As the only son of Bottega Veneta founders Laura and Vittorio Molted°, Gabrielecorto Moltedo, 27, has spent much of his life surrounded by ritzy accessories. So it is no surprise that Corto Moltedo, his fledgling brand of deluxe python-skin and leather handbags, fancy round-toe shoes and elegant cocktail attire, has a certain polish. The look is inspired by “Los Angeles in the early Eighties and a beautiful girl roaming nude in a Bel Air mansion after an all-night party. I guess it’s all a family tradition,” says Moltedo from his studio near Venice. “After high school I worked every summer at my parents’ factory.
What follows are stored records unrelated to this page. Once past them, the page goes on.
(** A search answers the best documents: those of the caller's tenant that match, by
    falling rank, at most the limit (ten if none is asked, a hundred at most), and no match
    that is left out ranks above one that is returned. *)
Theorem knowledge_search_exact ac query limit (s : PostgresKnowledgeStore) (Hq : query ≠ "") (Ht : Mcp.mTenantID ac ≠ "") :
  ∃ results n, searchKnowledgeHandler (Some ac) false (Some {| inQuery := query; inLimit := limit |}) s = (inr (Found results n), s) ∧
    n = Z.of_nat (length results) ∧
    (length results ≤ Z.to_nat (Z.min 100 (askedLimit limit)))%nat ∧
    StronglySorted (λ a b, (Rank b <= Rank a)%Q) results ∧
    (∀ r, r ∈ results → ∃ id, documents s !! id = Some (Doc r) ∧ DTenantID (Doc r) = Mcp.mTenantID ac ∧ matches query (Doc r) = true ∧
       Rank r = rankOf query (Doc r) ∧ Snippet r = headline query (Doc r)) ∧
    (∀ id d, documents s !! id = Some d → DTenantID d = Mcp.mTenantID ac → matches query d = true → d ∈ (Doc <$> results) ∨
       (Z.of_nat (length results) = Z.min 100 (askedLimit limit) ∧
        ∀ r, r ∈ results → (rankOf query d <= Rank r)%Q)).
Proof.
  set (lim := askedLimit limit).
  assert (0 < lim) as Hlim by (unfold lim, askedLimit; destruct limit; [case_decide|]; lia).
  assert (searchLimit lim = Z.to_nat (Z.min 100 lim)) as Hsl by (unfold searchLimit, maxLimit; destruct (decide (lim <= 0)); [lia|]; destruct (decide (100 < lim)); lia).
  set (all := found query (tenantDocs (Mcp.mTenantID ac) s)).
  assert (∀ d, d ∈ all ↔ ∃ id, documents s !! id = Some d ∧ DTenantID d = Mcp.mTenantID ac ∧ matches query d = true) as Hall.
  { intros d. unfold all, found. rewrite (sort_perm (higherRank query)), list_elem_of_fmap. split.
    - intros ([id d'] & -> & Hin). exists id. apply elem_of_map_to_list, map_lookup_filter_Some in Hin as [Hin Hm]. apply lookup_tenantDocs in Hin as [??]. by split_and!.
    - intros (id & Hd & Hdt & Hm). exists (id, d). split; [done|]. apply elem_of_map_to_list, map_lookup_filter_Some. split; [|done]. by apply lookup_tenantDocs. }
  assert (StronglySorted (higherRank query) all) as Hsort by (unfold all, found; apply sort_sorted; apply _).
  set (top := take (searchLimit lim) all).
  assert (StronglySorted (higherRank query) (top ++ drop (searchLimit lim) all)) as Hsplit by (unfold top; by rewrite take_drop).
  exists ((λ d, {| Doc := d; Rank := rankOf query d; Snippet := headline query d |}) <$> top), (Z.of_nat (length top)).
  split. { cbn. rewrite decide_False by done. unfold pgSearch. rewrite !decide_False by done. fold lim. fold all. fold top. by rewrite length_fmap. }
  rewrite length_fmap. split; [done|]. split; [unfold top; rewrite length_take, <- Hsl; lia|]. split; [|split].
  - apply StronglySorted_app_1_l in Hsplit. clear -Hsplit. induction Hsplit as [|d l Hs IH Hf]; constructor; [done|]. apply Forall_fmap. eapply Forall_impl; [exact Hf|]. done.
  - intros r Hr. apply list_elem_of_fmap in Hr as (d & -> & Hin). cbn. assert (d ∈ all) as Hd by (eapply subseteq_take; exact Hin).
    apply Hall in Hd as (id & ? & ? & ?). exists id. by split_and!.
  - intros id d Hd Hdt Hm. assert (d ∈ all) as Hin by (apply Hall; by exists id). rewrite <- (take_drop (searchLimit lim) all) in Hin.
    apply elem_of_app in Hin as [Hin|Hin].
    + left. rewrite <- list_fmap_compose. apply list_elem_of_fmap. by exists d.
    + right. split.
      * assert (searchLimit lim < length all)%nat by (destruct (decide (searchLimit lim < length all)%nat); [done|]; rewrite drop_ge in Hin by lia; by apply elem_of_nil in Hin).
        unfold top. rewrite length_take. lia.
      * intros r Hr. apply list_elem_of_fmap in Hr as (d' & -> & Hin'). cbn. by eapply (StronglySorted_app_1_elem_of (higherRank query)).
Qed.
End postgres_facts.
I did everything from shipping to leather cutting.” Moltedo says he designs “for a sexywoman who knows how to dress up and not take herself too seriously”. The seven styles in his line include a practical, squashy nappa-leather sac, a crescent of lacquered python skin and a selection of envelope clutch bags featuring with two chunky Cs dipped in gold (Moltedo’s signature). The tiny golden-pink python-skin evening clutch is already on several wish-lists. This might be a debut collection, but with Molted° at its helm, it’s a very grown-up one.